A informação foi avançada hoje, quarta-feira, em declarações à Angop, pelo director do Gabinete provincial para o Desenvolvimento Económico Integrado da Huíla, Manuel Machado Quilende, ressaltando que do referido número 15 são cooperativas seleccionadas pelas administrações municipais.

De acordo com o responsável, as demais empresas estão voltadas ao sector da agricultura, criação e produção de carne, importação de insumos agrícolas, da indústria, prestação de serviços e distribuição, entre outros.

Referiu que no âmbito do Programa de Apoio ao Crédito (PAC) o gabinete controla 17 projectos de empresas submetidos as dependências bancárias do BIC, BFA, BPC, BNI, Standard Bank, BCI, BMI e BAI, dos quais dois foram já aprovados, um já com financiamento disponibilizado no valor de quatro mil milhões de kwanzas, voltado para a aquisição de sementes e gado.

Acrescentou que estão igualmente sete projectos em fase de negociação, processo que para chegar a disponibilização dos valores passa necessariamente pelas fases da triagem.

Explicou que a falta de uma contabilidade organizada, morosidade de resposta por parte dos bancos comerciais e documentação incompleta, destacam-se nas falhas registadas pelos produtores para a adesão ao crédito, na qual o ministério de tutela tem prestado consultoria para as pequenas empresas, com a finalidade de suprimir alguns dos constrangimentos.
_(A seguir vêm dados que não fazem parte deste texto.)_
(** * Minimal DOM (minidom): a shallow embedding of the facade and its properties

    The development follows the single source file of the library
    (the [dom] object and its private helpers).  JavaScript values that the
    facade inspects are modelled by [value]; strings are [string] with the
    string primitives the source calls ([split], [trim], [join], [replace])
    written out; the host document is a store of nodes threaded through a
    state-and-exception monad. *)

From Stdlib Require Import ZArith Ascii String DecimalString.
From stdpp Require Import base option list strings gmap.

Local Open Scope Z_scope.

(** ** Numbers as strings *)

Module JsNumber.

(** The double nearest to a positive integer, ties to even; [None] is
    [Infinity]. *)
Definition nearest_double (m : Z) : option Z :=
  let bits := Z.log2 m + 1 in
  if bits <=? 53 then Some m
  else
    let shift := bits - 53 in
    let q := Z.shiftr m shift in
    let r := Z.land m (Z.ones shift) in
    let half := Z.shiftl 1 (shift - 1) in
    let q := if (half <? r) || ((r =? half) && Z.odd q) then q + 1 else q in
    let d := Z.shiftl q shift in
    if 2 ^ 1024 <=? d then None else Some d.

(** The decimal numeral of a natural number. *)
Definition numeral (m : Z) : string :=
  NilZero.string_of_uint (N.to_uint (Z.to_N m)).

(** Whether [s * 10 ^ e] is read as the double [x]. *)
Definition identifies (x s e : Z) : bool :=
  match nearest_double (s * 10 ^ e) with
  | Some d => d =? x
  | None => false
  end.

(** The fewest digits [s], with their exponent, that identify the double
    [x] of [n] digits, tried from [k] digits on: of two candidates the one
    closer to [x], and the even one when they are as close. *)
Fixpoint shortest (fuel : nat) (x n k : Z) : Z * Z :=
  match fuel with
  | O => (x, 0)
  | S fuel =>
      if n <=? k then (x, 0)
      else
        let e := n - k in
        let lo := x / 10 ^ e in
        let hi := lo + 1 in
        if identifies x lo e then
          if identifies x hi e then
            let below := x - lo * 10 ^ e in
            let above := hi * 10 ^ e - x in
            if below <? above then (lo, e)
            else if above <? below then (hi, e)
            else if Z.even lo then (lo, e) else (hi, e)
          else (lo, e)
        else if identifies x hi e then (hi, e)
        else shortest fuel x n (k + 1)
  end.

(** Zeros at the end of the digits go to the exponent. *)
Fixpoint strip (fuel : nat) (s e : Z) : Z * Z :=
  match fuel with
  | O => (s, e)
  | S fuel =>
      if (s mod 10 =? 0) && (0 <? s) then strip fuel (s / 10) (e + 1)
      else (s, e)
  end.

Fixpoint zeros (n : nat) : string :=
  match n with
  | O => EmptyString
  | S n => String "0"%char (zeros n)
  end.

(** [Number::toString] of the double nearest to a positive integer: the
    digits and zeros up to 21 places, the exponent form beyond. *)
Definition positive_to_string (m : Z) : string :=
  match nearest_double m with
  | None => "Infinity"
  | Some x =>
      let n := Z.of_nat (String.length (numeral x)) in
      let '(s, e) := shortest 17 x n 1 in
      let '(s, e) := strip 400 s e in
      let digits := numeral s in
      let n := Z.of_nat (String.length digits) + e in
      if n <=? 21 then digits +:+ zeros (Z.to_nat e)
      else
        let exponent := "e+" +:+ numeral (n - 1) in
        match digits with
        | String d EmptyString => String d exponent
        | String d rest => String d (String "."%char (rest +:+ exponent))
        | EmptyString => EmptyString
        end
  end.

(** ['' + n] for the number written as the integer [n].  An integer up to
    2^53 is a double and its decimal numeral is its shortest form; a larger
    one stands for the double nearest to it. *)
Definition to_string (n : Z) : string :=
  if Z.abs n <=? 2 ^ 53 then NilZero.string_of_int (Z.to_int n)
  else if n <? 0 then String "-"%char (positive_to_string (- n))
  else positive_to_string n.

End JsNumber.

(** ** JavaScript values *)

(** Handles of host objects (nodes, windows, arbitrary objects). *)
Abbreviation ref := positive.

Inductive value : Type :=
  | VUndefined
  | VNull
  | VBool (b : bool)
  | VNum (n : Z)
  | VStr (s : string)
  | VObject (h : ref).

#[global] Instance value_eq_dec : EqDecision value.
Proof. solve_decision. Defined.

(** [ToBoolean]: what [if (v)], [!v] and [v || d] test. *)
Definition truthy (v : value) : bool :=
  match v with
  | VUndefined | VNull => false
  | VBool b => b
  | VNum n => negb (n =? 0)
  | VStr s => negb (String.eqb s "")
  | VObject _ => true
  end.

(** [a || b] *)
Definition js_or (a b : value) : value := if truthy a then a else b.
"Existem casos de produtores rurais que não têm conta bancária, nem bilhete de identidade”, sublinhou.

Fez saber que o gabinete tem mantido contactos com os empresários inscritos, fazendo o alinhamento junto da banca comercial para colher informações e ajudar os mesmos no que for necessário para a sua incumbência.

O Programa de Apoio ao Crédito (PAC), que se insere no PRODESI, é um instrumento que facilita o acesso ao crédito para os produtores que queiram se dedicar a produção de bens da lista dos 54 produtos, com destaque para os da cesta básica e outros, considerados essenciais.